Making sustainability happen

The United Nations (UN) is calling the next ten years the decisive decade, with ambitious action needed to deliver sustainable development. Business, however, finds itself in a state of flux.

The landscape is changing, says Brad Blundell, UK managing director of Anthesis. “The last 24 months have been transformational. Gen Z and millennials are redrawing the map in favour of sustainable brands; not only are they environmentally aware and socially influential, but economically significant, too. The business-as-usual herd will soon be left with nowhere to run,” he says.

For companies and organisations alike, the pursuit of profit with purpose is easy to envision in principle, but often difficult to enact in practice. The opportunities are real; it is all about making sustainability happen.

Anthesis is the sustainability activator. As the largest dedicated team of sustainability professionals in the world, the group brings together the talents of more than 500 experts, operating in 40 countries, with offices in 17. The day job is driving sustainable performance on the ground, from Andorra to the United States.

Emerging trends and the C-suite

Every year, Anthesis publishes the findings of its Emerging Trends research, which signposts the direction of travel on sustainability and unpacks some of the issues involved.

On the upside, the latest report is positive on money matters, with nine out of ten respondents (92 per cent) confirming sustainability budgets either increased or stayed the same in the two years to 2019.

These findings support the view that sustainability has progressed from being a nice-to-have optional extra, to a must-have item of non-discretional spend.

There is an increasingly strong sense of urgency, but not the understanding to match

Sustainability is also seen as a C-suite issue, with almost half the respondents (47 per cent) identifying chief executives and managing directors as responsible for environmental and social concerns. Heads of finance, marketing and legal also ranked as important parties.

The bad news in the numbers, however, concerns the pace of change. Action on sustainability is simply too slow. More than three quarters of respondents (76 per cent) doubt things are happening quickly enough.

Commercial disconnect

For Fiona Place, director and supply chain lead at Anthesis, this disconnect between thinking and doing suggests a lack of conviction around the commercial imperative.

“There is an increasingly strong sense of urgency, but not the understanding to match. When it comes to sustainability, the C-suite now gets the what and the why, just not the how,” she says.

In response, Anthesis has developed a three-stage methodology for delivering sustainable performance, the Activator Approach. Whether working at the corporate-strategy level, or solving specific operational problems, it combines appropriate expertise and tools across a proven, end-to-end logic of change.

Strategic and systemic

The process of commercialising sustainability aspirations might begin with the introduction of key performance indicators into supplier contracts. Focusing on greenhouse gases (GHGs) or labour rights, for instance, could generate metrics for energy efficiency or ethical procurement.

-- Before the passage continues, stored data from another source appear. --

(* ===== verification/Ledger.v ===== *)
(** * Blocks and payouts in the ledger (contrib/pool/store.mjs)

    Recording a block whose coinbase already paid everyone, recording a block and
    computing what it owes, reconciling the rows against the chain, and following
    a block to maturity or off the chain. *)

From S2P Require Import Prelude JsInt Bytes Target PoolMath StoreDb Shares.
Local Open Scope Z_scope.

(** ** Statements *)

Definition with_blocks (l : list block) (d : db) : db := {|
  shares := shares d; share_seq := share_seq d; blocks := l;
  payouts := payouts d; pool_fees := pool_fees d |}.
Definition with_payouts (l : list payout) (d : db) : db := {|
  shares := shares d; share_seq := share_seq d; blocks := blocks d;
  payouts := l; pool_fees := pool_fees d |}.
Definition with_fees (l : list pool_fee) (d : db) : db := {|
  shares := shares d; share_seq := share_seq d; blocks := blocks d;
  payouts := payouts d; pool_fees := l |}.

(** [INSERT OR IGNORE] under each table's primary key. *)
Definition insert_block (b : block) (d : db) : db :=
  if decide (b_hash b ∈ b_hash <$> blocks d) then d else with_blocks (blocks d ++ [b]) d.

Definition payout_key (p : payout) : Z * string := (p_height p, p_miner p).
Definition insert_payout (p : payout) (d : db) : db :=
  if decide (payout_key p ∈ payout_key <$> payouts d) then d else with_payouts (payouts d ++ [p]) d.
Definition insert_payouts (l : list payout) (d : db) : db := foldl (fun d p => insert_payout p d) d l.

Definition insert_fee (f : pool_fee) (d : db) : db :=
  if decide (f_height f ∈ f_height <$> pool_fees d) then d else with_fees (pool_fees d ++ [f]) d.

It is important to be pragmatic, to benchmark and footprint, when deciding where to start a sustainability journey. It is also vital, however, to think strategically and holistically, if unintended consequences are to be avoided, says Debbie Hitchen, director and sustainable production and consumption lead at Anthesis.

Anthesis data

“Under pressure to act, many companies merely react with knee-jerk responses or single-issue silo projects. Replacing plastics with glass, for example, might address plastics goals, but result in a significant increase in GHGs. Sustainability is systemic,” she says.

In addition to supporting more than 800 clients annually, from local authorities to corporate multinationals, Anthesis recognises the benefit in supporting early to growth-stage organisations. Anthesis Ventures invests in those who share its purpose in aligning with the UN’s Sustainable Development Goals. Helping startups build and scale, it is supported by Anthesis’s tech offering, comprising of more than 20 software solutions.

Blundell concludes: “Turning actionable insights into scalable impacts calls for an agile and defensible strategy that can adapt to future shocks. As evidenced by client attributes, successful organisations must be both resilient and productive. Making sustainability happen is not a one-off task. It’s a mindset with a bias for action and skills to match.”